Originally constructed in 1923, the school has sat vacant since 1986.

Niagara-City-LoftsNiagara Falls, N.Y.CB Emmanuel is developing Niagara City Lofts, an adaptive reuse project in Niagara Falls, N.Y., which will convert an abandoned public high school into 61 units of workforce housing, affordable housing, market rate apartments and a new commercial community space.

“This project is critical to the city of Niagara Falls. It’s in the central business district and it was critical to removing blight and uncertainty and stabilizing a historic neighborhood,” Benathan Upshaw, CB Emmanuel’s principal, told MHN. “Within this neighborhood you have a number of institutional players who wanted something positive to happen with the school.”

KeyBank is providing $12 million in capital for the development of the property.

Originally constructed in 1923, the school has sat vacant since 1986 and has been submitted to the National Register of Historic Places for designation as a historic building.

“By repurposing the existing building in the footprint of the city that’s there, the building, property and development will be part of the city’s past and the city’s future,” Joe Eicheldinger, KeyBank’s relationship manager, who closed the deal, told MHN. “This project is smart for us as it does bring economic diversity to a rather low-income area in the city and help to bring diversification through many different income bands.”

The leasing plan for Niagara City Lofts calls for setting aside 11 units for rent by special needs households, including veterans. Forty-three of the units will be reserved for individuals who earn 50 and 60 percent of Area Median Income; eight of the units will be designated for rental assistance vouchers; and 10 of the units will be offered at market rate.

Units will offer a mix of one and two bedrooms, and some will be two-level townhouses.

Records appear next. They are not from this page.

(** X13.  [ask] reads one line.  It returns the line trimmed, which then
    has no white space at either end, or the default when the trimmed line
    is empty and there is a default.  An interrupt at the prompt ends the
    run with exit status 1 after a message on the standard error; the end
    of the input is not handled and raises [EOFError]. *)
Theorem ask_behaviour (p : prompt) (dflt : option string) (st : state) :
  (∀ line rest, stdin st = Typed line :: rest →
     ∃ s, result (ask p dflt) st = Ret s ∧
          stdin (final (ask p dflt) st) = rest ∧
          emitted (ask p dflt) st = [Prompt p] ∧
          (strip line ≠ "" → s = strip line ∧ trimmed s) ∧
          (strip line = "" → s = default "" dflt)) ∧
  (∀ rest, stdin st = CtrlC :: rest →
     result (ask p dflt) st = Raise (SystemExit 1) ∧
     emitted (ask p dflt) st = [Prompt p; Stderr MsgInterrupted]) ∧
  (stdin st = [] → result (ask p dflt) st = Raise EOFError).
Proof.
  split_and!.
  - intros line rest Hin. exists (answered dflt line).
    unfold result, final. rewrite (emitted_app _ _ [Prompt p]);
      rewrite ask_run, Hin; [|done].
    split_and!; try done.
    + intros Hne. unfold answered.
      destruct dflt; [rewrite decide_False by done|];
        (split; [done|apply strip_trimmed]).
    + intros Hblank. unfold answered.
      destruct dflt; [by rewrite decide_True|done].
  - intros rest Hin. unfold result.
    rewrite (emitted_app _ _ [Prompt p; Stderr MsgInterrupted]);
      by rewrite ask_run, Hin.
  - intros Hin. unfold result. by rewrite ask_run, Hin.
Qed.

Ltac assoc_step :=
  first
    [ reflexivity
    | rewrite bind_ret_l; cbv beta iota
    | rewrite bind_assoc
    | apply bind_ext; intros ? ?
    | match goal with
      | |- context [let '(_, _) := ?x in _] => destruct x
      end ].

(** [creation] is the prelude followed by the creation request. *)
Lemma creation_prelude (st : state) : creation st = bind prelude founding st.
Proof. unfold creation, prelude, founding. repeat assoc_step. Qed.

Lemma prelude_emits (P : event → Prop) :
  (∀ ev, local ev → P ev) →
  emits P fatal prelude
    (λ x, x.1.1.1.1 = env_api ∧ literal_or_none x.1.1.1.2 ∧
          contains "@" x.1.1.2 = true ∧ x.1.2 ≠ "").
Proof.
  intros HP. unfold prelude.
  eapply emits_bind with
    (Q := λ x, x = (env_token, env_org_id, env_configured)).
  { intros st. rewrite load_env_run.
    destruct (decide (env_token = "" ∨ env_org_id = "")) as [Hmiss|Hcred].
    - exists [Stderr MsgEnvMissing]. split; [done|].
      split; [repeat constructor; by apply HP|by left].
    - unfold env_configured.
      destruct (decide (env_notify = "" ∨ env_notify ∈ VALID_NOTIFY))
        as [Hkeep|Hdrop].
      + exists []. by rewrite app_nil_r.
      + exists [Stdout (MsgNotifyIgnored env_notify)]. split; [done|].
        split; [repeat constructor; by apply HP|]. simpl.
        rewrite decide_False; [done|]. intros ?. apply Hdrop. by right. }
  intros x ->.
  eapply emits_bind; [apply emits_print; by apply HP|]. intros _ _.
  eapply emits_bind; [by apply ask_emits|]. intros email _.
  eapply emits_bind; [by apply ask_emits|]. intros name _.
  eapply emits_bind; [by apply ask_emits|]. intros description _.
  eapply emits_bind; [apply emits_guard; by apply HP|]. intros [] Hemail.
  eapply emits_bind; [apply emits_guard; by apply HP|]. intros [] Hname.
  apply emits_ret. simpl. split_and!.
  - done.
  - apply env_configured_literal.
  - by apply negb_false_iff in Hemail.
  - apply negb_false_iff in Hname. by apply nonempty_true.
Qed.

Niagara City Lofts will also offer residents supportive services, administered by Independent Living of Niagara County, which advocates for and refers special need residents to services that maximize independent living.

“The dire need for affordable housing in this area has been documented through the market study commissioned for the project,” Eicheldinger said. “Our team is committed to supporting affordable housing options that meet a range of community needs.”

There will also be 19,000-square-feet of commercial space, which will be made up of office space and an auditorium that can be rented out for events.

According to Upshaw, the property is within walking distance of Niagara Falls Memorial Medical Center and City Hall is just half a mile away.

“By rehabbing it, it stabilizes a very valuable neighborhood and also helps out in terms of providing important workforce housing,” he said.

The project is expected to be complete in May 2017.